* Input data:
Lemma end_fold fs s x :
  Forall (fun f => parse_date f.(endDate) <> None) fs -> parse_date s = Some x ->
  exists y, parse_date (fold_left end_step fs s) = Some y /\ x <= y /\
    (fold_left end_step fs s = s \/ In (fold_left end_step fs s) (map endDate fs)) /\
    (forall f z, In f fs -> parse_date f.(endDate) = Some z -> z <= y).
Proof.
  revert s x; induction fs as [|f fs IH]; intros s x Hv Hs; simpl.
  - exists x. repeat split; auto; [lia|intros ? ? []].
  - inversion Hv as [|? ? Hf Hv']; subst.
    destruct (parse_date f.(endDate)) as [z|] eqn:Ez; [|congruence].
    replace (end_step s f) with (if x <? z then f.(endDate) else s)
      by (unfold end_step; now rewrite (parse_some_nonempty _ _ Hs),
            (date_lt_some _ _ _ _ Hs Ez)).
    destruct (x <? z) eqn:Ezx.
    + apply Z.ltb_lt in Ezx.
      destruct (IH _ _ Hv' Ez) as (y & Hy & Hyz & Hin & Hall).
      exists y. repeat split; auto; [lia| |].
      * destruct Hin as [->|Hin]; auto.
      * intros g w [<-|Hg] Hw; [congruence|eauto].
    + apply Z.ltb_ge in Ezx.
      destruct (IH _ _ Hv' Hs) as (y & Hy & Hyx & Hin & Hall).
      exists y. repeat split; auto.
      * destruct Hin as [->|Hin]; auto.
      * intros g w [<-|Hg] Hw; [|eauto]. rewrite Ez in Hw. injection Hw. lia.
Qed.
* * *
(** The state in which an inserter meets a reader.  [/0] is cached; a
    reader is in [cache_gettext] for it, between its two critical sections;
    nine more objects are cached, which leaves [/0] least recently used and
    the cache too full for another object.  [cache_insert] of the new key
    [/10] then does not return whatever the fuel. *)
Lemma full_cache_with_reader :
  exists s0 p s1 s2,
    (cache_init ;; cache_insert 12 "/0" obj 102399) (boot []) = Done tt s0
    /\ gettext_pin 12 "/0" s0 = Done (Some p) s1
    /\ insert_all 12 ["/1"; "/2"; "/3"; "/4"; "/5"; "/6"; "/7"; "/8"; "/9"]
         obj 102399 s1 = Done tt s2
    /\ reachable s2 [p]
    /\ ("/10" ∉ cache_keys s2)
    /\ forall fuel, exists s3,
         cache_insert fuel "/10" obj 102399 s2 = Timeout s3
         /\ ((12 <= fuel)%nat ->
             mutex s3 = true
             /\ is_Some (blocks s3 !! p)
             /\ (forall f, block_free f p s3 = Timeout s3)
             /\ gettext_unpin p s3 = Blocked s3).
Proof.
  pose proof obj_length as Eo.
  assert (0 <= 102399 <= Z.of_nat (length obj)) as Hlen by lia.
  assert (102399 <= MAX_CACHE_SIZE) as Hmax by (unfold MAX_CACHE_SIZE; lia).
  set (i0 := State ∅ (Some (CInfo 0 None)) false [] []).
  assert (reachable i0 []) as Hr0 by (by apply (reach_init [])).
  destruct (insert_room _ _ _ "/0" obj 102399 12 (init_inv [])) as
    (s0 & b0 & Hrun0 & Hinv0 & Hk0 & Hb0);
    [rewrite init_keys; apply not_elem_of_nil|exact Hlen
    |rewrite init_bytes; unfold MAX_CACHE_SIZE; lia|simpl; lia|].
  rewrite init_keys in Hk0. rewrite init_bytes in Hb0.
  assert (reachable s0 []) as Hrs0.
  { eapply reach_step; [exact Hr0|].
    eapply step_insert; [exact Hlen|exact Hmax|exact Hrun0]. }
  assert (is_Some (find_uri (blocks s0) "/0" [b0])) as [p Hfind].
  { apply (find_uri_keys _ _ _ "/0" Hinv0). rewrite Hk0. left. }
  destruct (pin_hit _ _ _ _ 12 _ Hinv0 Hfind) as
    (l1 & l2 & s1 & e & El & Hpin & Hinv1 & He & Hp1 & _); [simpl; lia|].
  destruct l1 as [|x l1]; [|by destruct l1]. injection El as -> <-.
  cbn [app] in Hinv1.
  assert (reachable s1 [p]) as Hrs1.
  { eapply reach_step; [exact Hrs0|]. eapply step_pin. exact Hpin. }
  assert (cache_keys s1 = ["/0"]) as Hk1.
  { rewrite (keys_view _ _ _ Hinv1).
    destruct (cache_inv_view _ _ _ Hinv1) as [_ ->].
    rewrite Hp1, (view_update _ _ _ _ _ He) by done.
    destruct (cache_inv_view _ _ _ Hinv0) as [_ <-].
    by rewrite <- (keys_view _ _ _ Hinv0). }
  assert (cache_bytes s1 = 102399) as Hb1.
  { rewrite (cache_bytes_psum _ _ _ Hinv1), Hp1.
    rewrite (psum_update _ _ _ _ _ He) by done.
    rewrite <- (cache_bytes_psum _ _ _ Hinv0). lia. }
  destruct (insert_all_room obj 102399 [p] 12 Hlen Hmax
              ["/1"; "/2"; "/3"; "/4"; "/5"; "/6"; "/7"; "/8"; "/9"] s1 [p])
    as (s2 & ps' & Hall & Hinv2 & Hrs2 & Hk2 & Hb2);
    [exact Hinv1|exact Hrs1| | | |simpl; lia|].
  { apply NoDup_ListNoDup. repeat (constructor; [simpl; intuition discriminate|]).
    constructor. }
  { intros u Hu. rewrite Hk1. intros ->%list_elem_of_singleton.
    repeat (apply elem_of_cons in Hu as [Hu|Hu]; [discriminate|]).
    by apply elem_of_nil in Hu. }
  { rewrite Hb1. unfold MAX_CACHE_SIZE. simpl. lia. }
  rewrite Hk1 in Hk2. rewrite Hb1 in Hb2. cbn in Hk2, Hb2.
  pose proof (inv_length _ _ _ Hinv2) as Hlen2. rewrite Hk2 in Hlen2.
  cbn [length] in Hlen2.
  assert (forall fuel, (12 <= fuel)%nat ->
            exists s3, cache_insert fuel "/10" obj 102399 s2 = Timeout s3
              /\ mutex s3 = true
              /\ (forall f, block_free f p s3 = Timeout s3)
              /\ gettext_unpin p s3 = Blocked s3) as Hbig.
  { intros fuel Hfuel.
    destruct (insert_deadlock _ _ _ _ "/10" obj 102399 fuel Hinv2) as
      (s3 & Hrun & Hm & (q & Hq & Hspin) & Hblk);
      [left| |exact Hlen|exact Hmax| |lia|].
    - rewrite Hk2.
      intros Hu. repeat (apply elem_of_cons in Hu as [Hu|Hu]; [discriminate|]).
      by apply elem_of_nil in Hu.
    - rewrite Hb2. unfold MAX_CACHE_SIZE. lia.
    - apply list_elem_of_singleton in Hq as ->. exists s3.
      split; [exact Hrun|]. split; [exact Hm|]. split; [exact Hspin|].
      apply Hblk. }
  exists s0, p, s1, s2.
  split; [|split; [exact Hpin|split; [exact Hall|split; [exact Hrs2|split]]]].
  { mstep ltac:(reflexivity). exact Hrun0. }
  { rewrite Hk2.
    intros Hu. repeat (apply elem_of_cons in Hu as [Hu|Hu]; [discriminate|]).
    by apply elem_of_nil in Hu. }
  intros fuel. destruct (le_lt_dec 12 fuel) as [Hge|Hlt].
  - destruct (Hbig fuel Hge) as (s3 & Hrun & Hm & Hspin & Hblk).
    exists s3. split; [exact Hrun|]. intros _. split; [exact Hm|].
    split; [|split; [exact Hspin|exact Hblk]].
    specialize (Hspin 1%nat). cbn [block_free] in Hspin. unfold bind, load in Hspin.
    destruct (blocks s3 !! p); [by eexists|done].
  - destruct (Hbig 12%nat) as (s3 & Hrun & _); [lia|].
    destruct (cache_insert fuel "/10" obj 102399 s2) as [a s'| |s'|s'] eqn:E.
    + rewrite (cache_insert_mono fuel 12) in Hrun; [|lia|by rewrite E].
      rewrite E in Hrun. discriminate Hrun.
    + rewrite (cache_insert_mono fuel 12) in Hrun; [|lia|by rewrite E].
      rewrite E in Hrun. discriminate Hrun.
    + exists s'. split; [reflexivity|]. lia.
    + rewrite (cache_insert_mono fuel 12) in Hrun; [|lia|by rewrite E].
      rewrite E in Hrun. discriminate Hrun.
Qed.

* Work to complete: Give back, word for word, only the lines above from the line holding "Lemma end_fold fs" to the line holding "revert s x;", both included.

* Response to this exercise:
Lemma end_fold fs s x :
  Forall (fun f => parse_date f.(endDate) <> None) fs -> parse_date s = Some x ->
  exists y, parse_date (fold_left end_step fs s) = Some y /\ x <= y /\
    (fold_left end_step fs s = s \/ In (fold_left end_step fs s) (map endDate fs)) /\
    (forall f z, In f fs -> parse_date f.(endDate) = Some z -> z <= y).
Proof.
  revert s x; induction fs as [|f fs IH]; intros s x Hv Hs; simpl.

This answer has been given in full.